THE TASK:
Select from the data all lines with the word "them".

DATA RECORDS:
=== Begin Enclosure ===
Section Google.
Variable credentials : GoogleCredentials.
(** [p.exchangeAuthCode]: the form POST to [AuthURI] and the JSON decode of
    a 200 response; any failure is an error. *)
Variable exchangeAuthCode : string -> result tokenResponse.
(** [jwt.ParseWithClaims(idToken, ..., keyfunc, jwt.WithLeeway(30s))] with
    the keyfunc [fetchPublicKeyByID] (public-key cache, certs endpoint):
    [Ok p] when the library accepts the token, so [token.Valid] holds;
    otherwise the library's error. The library checks the signature; the
    claims struct declares its own [exp] field, which hides the embedded
    [RegisteredClaims] expiry from the JSON decoder, so the library sees no
    expiry to check. Nothing below depends on what the library accepts. *)
Variable parseIDToken : string -> result idTokenPayload.

Definition google_verifyIDToken (idToken : string) : result googleIDTokenClaims :=
  match parseIDToken idToken with
  | Err e => Err (Errorf ("token parse error " +:+ idToken +:+ ": ") (Some e))
  | Ok p =>
      let claims := decodeGoogleClaims p in
      if bool_decide (gc_Issuer claims <> g_IDTokenExpectedIssuer credentials)
      then Err (NewError "invalid issuer")
      else if bool_decide (gc_Audience claims <> g_IDTokenExpectedAud credentials)
      then Err (NewError "invalid audience")
      else Ok claims
  end.

Definition google_Authenticate (data : gmap string string) : result string :=
  match data !! GoogleAuthCodeFieldName with
  | None => Err (Sentinel ErrMissingRequiredProviderAuthData)
  | Some authToken =>
      match exchangeAuthCode authToken with
      | Err e => Err (Errorf "failed to exchange auth code: " (Some e))
      | Ok resp =>
          match google_verifyIDToken (IDToken resp) with
          | Err e => Err (Errorf "failed to verify id token: " (Some e))
          | Ok claims => Ok (gc_Subject claims)
          end
      end
  end.
(** * SmartPark: plate capture, duplicate guard, log store and dashboard

    A shallow embedding of the TypeScript sources of the SmartPark
    application and the properties its specification states about them.

    - [src/components/CameraScanner.tsx]: [preprocessImage],
      [cleanPlateNumber], [isValidPlateNumber], the tail of [capture] and
      [confirmPlate];
    - [src/components/Dashboard.tsx]: [filteredEntries] and [exportData];
    - [src/pages/Index.tsx], local-storage revision: the load and save
      effects and [addParkingEntry];
    - [src/services/parkingService.ts]: [insertEntry] and
      [checkDuplicateEntry];
    - [src/pages/Index.tsx], remote-backed revision: [addParkingEntry].

    Conventions.  A JavaScript string is a [string]; the plate normalizer
    removes every character outside ASCII like any other non-alphanumeric
    character, and case mapping is that of the ASCII letters.  A [Date] is
    its time value, the number of milliseconds since the epoch, as a [Z];
    the invalid date is not a value of the model.  The OCR confidence is a
    rational number.  Pixel arithmetic is done on binary64 floating-point
    numbers, as JavaScript does.  The text layer of JSON is left out: what
    is stored is the array that the text denotes. *)

From Stdlib Require Import ZArith List String Ascii Bool Lia QArith.
From Stdlib Require Import Floats Uint63.
From stdpp Require list.
Import ListNotations.

Set Warnings "-inexact-float".

Open Scope string_scope.
Open Scope Z_scope.

(** ** Built-in string operations used by the program *)

Module JSString.

Definition in_range (lo hi c : ascii) : bool :=
  ((lo <=? c)%char && (c <=? hi)%char)%bool.

Definition is_upper (c : ascii) : bool := in_range "A" "Z" c.
Definition is_lower (c : ascii) : bool := in_range "a" "z" c.
Definition is_digit (c : ascii) : bool := in_range "0" "9" c.

Definition upcase (c : ascii) : ascii :=
  if is_lower c then ascii_of_nat (nat_of_ascii c - 32) else c.

Definition downcase (c : ascii) : ascii :=
  if is_upper c then ascii_of_nat (nat_of_ascii c + 32) else c.

Fixpoint map_chars (f : ascii -> ascii) (s : string) : string :=
  match s with
  | EmptyString => EmptyString
  | String c s' => String (f c) (map_chars f s')
  end.

(** [s.toUpperCase()] and [s.toLowerCase()]. *)
Definition toUpperCase : string -> string := map_chars upcase.
Definition toLowerCase : string -> string := map_chars downcase.

(** The regular expressions of the program are all a single character
    class: a set of characters, possibly negated ([[^...]]), possibly
    with the [i] flag. *)
Inductive CharSet : Type :=
| Chr (c : ascii)
| Rng (lo hi : ascii)
| Alt (a b : CharSet).

Fixpoint member (A : CharSet) (c : ascii) : bool :=
  match A with
  | Chr d => (d =? c)%char
  | Rng lo hi => in_range lo hi c
  | Alt a b => (member a c || member b c)%bool
  end.

Record RegExp : Type := mkRegExp
  { negated : bool; charset : CharSet; ignoreCase : bool }.

(** With the [i] flag a character matches the set when some member of
    the set has the same canonical (upper-case) form. *)
Definition found (re : RegExp) (c : ascii) : bool :=
  if ignoreCase re
  then (member (charset re) (upcase c) || member (charset re) (downcase c))%bool
  else member (charset re) c.

Definition matches (re : RegExp) (c : ascii) : bool :=
  xorb (negated re) (found re c).
Lemma split_first_none c s : has_char c s = false -> split_first c s = None.
Proof.
  induction s as [|x s IH]; simpl; intros H; [reflexivity|].
  apply orb_false_iff in H as [Hx Hs]. rewrite Hx, IH by exact Hs. reflexivity.
Qed.

#[export] Hint Rewrite has_char_app : devops_rw.

(** ** Checking a property on a range of integers by evaluation *)

(** [f] holds on [lo], [lo + 1], ..., [lo + n - 1]. *)
Fixpoint all_range (f : Z -> bool) (lo : Z) (n : nat) : bool :=
  match n with
  | O => true
  | S k => if f lo then all_range f (lo + 1) k else false
  end.

Lemma all_range_spec f lo n :
  all_range f lo n = true -> forall z, lo <= z < lo + Z.of_nat n -> f z = true.
Proof.
  revert lo. induction n as [|n IH]; simpl; intros lo H z Hz; [lia|].
  destruct (f lo) eqn:E; [|discriminate].
  destruct (Z.eq_dec z lo) as [->|Hne]; [exact E|].
  apply (IH (lo + 1) H). lia.
Qed.
(* ===== verification/GoTime.v ===== *)
(** * GoTime: the parts of Go's [time] package the service calls

    [getUptime] computes [time.Since(startTime)] and converts it with
    [int(delta.Seconds())] (main.go:67-68); both handlers also read
    [time.Now()] for their timestamps (main.go:126, 148).  This file
    models, after Go's library (time/time.go, time/format.go):
    - [Time] as its wall-clock reading (Unix nanoseconds) and its
      optional monotonic reading, as [time.Now()] returns it;
    - [Duration] as an [int64] count of nanoseconds, [subMono] (the
      saturating subtraction of monotonic readings), [Time.Sub] and
      [time.Since];
    - [Duration.Seconds] as the binary64 computation the library does,
      [float64(sec) + float64(nsec)/1e9], with Corelib's [SpecFloat]
      (round to nearest, ties to even, [prec = 53], [emax = 1024]), and
      Go's [int(f)] conversion (truncation toward zero; amd64 answers
      [int64_min] for NaN, infinities and out-of-range values);
    - the interface [Clock] of the operating system's clock, with its
      laws ([ClockLaws]): [now] returns a monotonic reading, never
      smaller than the previous one.  The handlers are proved against
      this interface; [SysWorld] (in [SystemInfo]) implements it. *)

From Stdlib Require Import ZArith List Lia Bool.
From Stdlib Require Import Floats.SpecFloat.
From S2P Require Import Prelude.
Import ListNotations.
Open Scope Z_scope.

Module GoTime.

(** ** Instants and durations *)

(** A [time.Time]: Unix nanoseconds of the wall clock, and the
    monotonic clock reading when the value came from [time.Now()]. *)
Record Time := mkTime { wall : Z; mono : option Z }.

(** [time.Duration] is an [int64] of nanoseconds. *)
Definition Duration := Z.
Definition Second : Duration := 1000000000.
Definition minDuration : Duration := int64_min.
Definition maxDuration : Duration := int64_max.

(** [subMono] of time.go: [d := Duration(t - u)] wraps around; a
    wrapped result of the wrong sign saturates. *)
Definition subMono (t u : Z) : Duration :=
  let d := wrap64 (t - u) in
  if (d <? 0) && (u <? t) then maxDuration
  else if (0 <? d) && (t <? u) then minDuration
  else d.

(** [Time.Sub]: monotonic readings when both instants have one; wall
    clock difference saturated to the [int64] range otherwise. *)
Definition Sub (t u : Time) : Duration :=
  match mono t, mono u with
  | Some mt, Some mu => subMono mt mu
  | _, _ =>
      let d := wall t - wall u in
      if in_int64 d then d else if d <? 0 then minDuration else maxDuration
  end.

(** ** [Duration.Seconds] in binary64 *)

Definition prec : Z := 53.
Definition emax : Z := 1024.
Definition float64 := spec_float.

(** [float64(n)] for an integer [n]: round to nearest even. *)
Definition float64_of_Z (n : Z) : float64 := binary_normalize prec emax n 0 false.

(** [sec := d / Second; nsec := d % Second;
     return float64(sec) + float64(nsec)/1e9]. *)
Definition Seconds (d : Duration) : float64 :=
  let sec := Z.quot d Second in
  let nsec := Z.rem d Second in
  SFadd prec emax (float64_of_Z sec)
    (SFdiv prec emax (float64_of_Z nsec) (float64_of_Z 1000000000)).

(** Go's [int(f)]: truncation toward zero; amd64's conversion answers
    the "integer indefinite" value [int64_min] when [f] is NaN, infinite
    or out of range. *)
Definition int_of_float64 (f : float64) : Z :=
  match f with
  | S754_zero _ => 0
  | S754_finite s m e =>
      let mag := if 0 <=? e then Z.pos m * 2 ^ e else Z.pos m / 2 ^ (- e) in
      let r := if s then - mag else mag in
      if in_int64 r then r else int64_min
  | S754_infinity _ | S754_nan => int64_min
  end.

(** [int(delta.Seconds())] of main.go:68. *)
Definition whole_seconds (d : Duration) : Z := int_of_float64 (Seconds d).

(** ** The clock interface *)

(** What the program needs of the operating system's clock, over a
    world of type [W]: [now] is [time.Now()] and [last] the monotonic
    reading it returned last. *)
Class Clock (W : Type) := {
  now : W -> Time * W;
  last : W -> Z
}.

Class ClockLaws (W : Type) `{Clock W} := {
  now_mono : forall w, mono (fst (now w)) = Some (last (snd (now w)));
  now_advances : forall w, last w <= last (snd (now w));
  now_int64 : forall w, in_int64 (last w) = true -> in_int64 (last (snd (now w))) = true
}.

(** [time.Now()] as a computation of the state monad. *)
Definition Now {W} `{Clock W} : M W Time := fun w => now w.

(** [time.Since(t)]: [Now().Sub(t)]. *)
Definition Since {W} `{Clock W} (t : Time) : M W Duration :=
  fun w => let (n, w') := now w in (Sub n t, w').

(** ** Lemmas *)

Lemma subMono_exact t u : in_int64 (t - u) = true -> subMono t u = t - u.
Proof.
  rewrite in_int64_iff. intros H. unfold subMono. rewrite wrap64_id by exact H.
  destruct (Z.ltb_spec (t - u) 0), (Z.ltb_spec u t), (Z.ltb_spec 0 (t - u)),
    (Z.ltb_spec t u); simpl; lia.
Qed.

(** [subMono] of two [int64] readings is their exact difference clamped
    to the [int64] range: the wrap-around of [t - u] is always detected
    and saturated. *)
Lemma subMono_clamp t u :
  in_int64 t = true -> in_int64 u = true ->
  subMono t u = Z.max int64_min (Z.min int64_max (t - u)).
Proof.
  rewrite !in_int64_iff. intros Ht Hu.
  destruct (in_int64 (t - u)) eqn:E.
  - rewrite subMono_exact by exact E. apply in_int64_iff in E. lia.
  - assert (Hout : t - u < int64_min \/ int64_max < t - u)
      by (rewrite <- Bool.not_true_iff_false, in_int64_iff in E; lia).
    unfold subMono, minDuration, maxDuration.
    destruct Hout as [Hlo | Hhi].
    + rewrite wrap64_below by (unfold int64_min, int64_max in *; lia).
      unfold int64_min, int64_max in *.
      destruct (Z.ltb_spec (t - u + 2 ^ 64) 0), (Z.ltb_spec u t),
        (Z.ltb_spec 0 (t - u + 2 ^ 64)), (Z.ltb_spec t u); simpl; lia.
    + rewrite wrap64_above by (unfold int64_min, int64_max in *; lia).
      unfold int64_min, int64_max in *.
      destruct (Z.ltb_spec (t - u - 2 ^ 64) 0), (Z.ltb_spec u t),
        (Z.ltb_spec 0 (t - u - 2 ^ 64)), (Z.ltb_spec t u); simpl; lia.
Qed.

Lemma subMono_nonneg t u :
  in_int64 t = true -> in_int64 u = true -> u <= t -> 0 <= subMono t u.
Proof.
  intros Ht Hu Hle. rewrite subMono_clamp by assumption.
  unfold int64_min, int64_max. lia.
Qed.

Lemma subMono_mono_l t1 t2 u :
  in_int64 t1 = true -> in_int64 t2 = true -> in_int64 u = true -> t1 <= t2 ->
  subMono t1 u <= subMono t2 u.
Proof. intros. rewrite !subMono_clamp by assumption. lia. Qed.

(** C31: [Time.Sub] of two instants that carry monotonic readings (as
    [time.Now()] gives them) is the difference of the readings, clamped
    to the [int64] range of [Duration]; the wall clock is not used, so
    setting the wall clock back never makes an uptime negative. *)
Theorem Sub_monotonic t u a b :
  mono t = Some a -> mono u = Some b -> in_int64 a = true -> in_int64 b = true ->
  Sub t u = Z.max int64_min (Z.min int64_max (a - b)).
Proof. intros Ht Hu Ha Hb. unfold Sub. rewrite Ht, Hu. apply subMono_clamp; assumption. Qed.

Example Sub_monotonic_witness :
  Sub (mkTime 5 (Some int64_max)) (mkTime 1000 (Some int64_min)) = int64_max /\
  Sub (mkTime 5 (Some 7)) (mkTime 1000 (Some 3)) = 4.
Proof.
  split.
  - rewrite (Sub_monotonic _ _ int64_max int64_min) by reflexivity. reflexivity.
  - rewrite (Sub_monotonic _ _ 7 3) by reflexivity. reflexivity.
Defined.

Section WithClock.
Context {W : Type} `{ClockLaws W}.

Lemma Since_eval t w :
  Since t w = (Sub (fst (now w)) t, snd (now w)).
Proof. unfold Since. destruct (now w). reflexivity. Qed.

(** [time.Since(start)] is non-negative when [start] is an earlier
    reading of the same clock, both readings within [int64]. *)
Lemma Since_nonneg start m w :
  mono start = Some m -> m <= last w -> in_int64 m = true -> in_int64 (last w) = true ->
  0 <= fst (Since start w).
Proof.
  intros Hm Hle Hi Hw. rewrite Since_eval. simpl. unfold Sub.
  rewrite now_mono, Hm. apply subMono_nonneg; auto using now_int64.
  pose proof (now_advances w). lia.
Qed.

End WithClock.

End GoTime.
=== End Enclosure ===
WRITTEN SOLUTION:
    application and the properties its specification states about them.
    [time.Now()] gives them) is the difference of the readings, clamped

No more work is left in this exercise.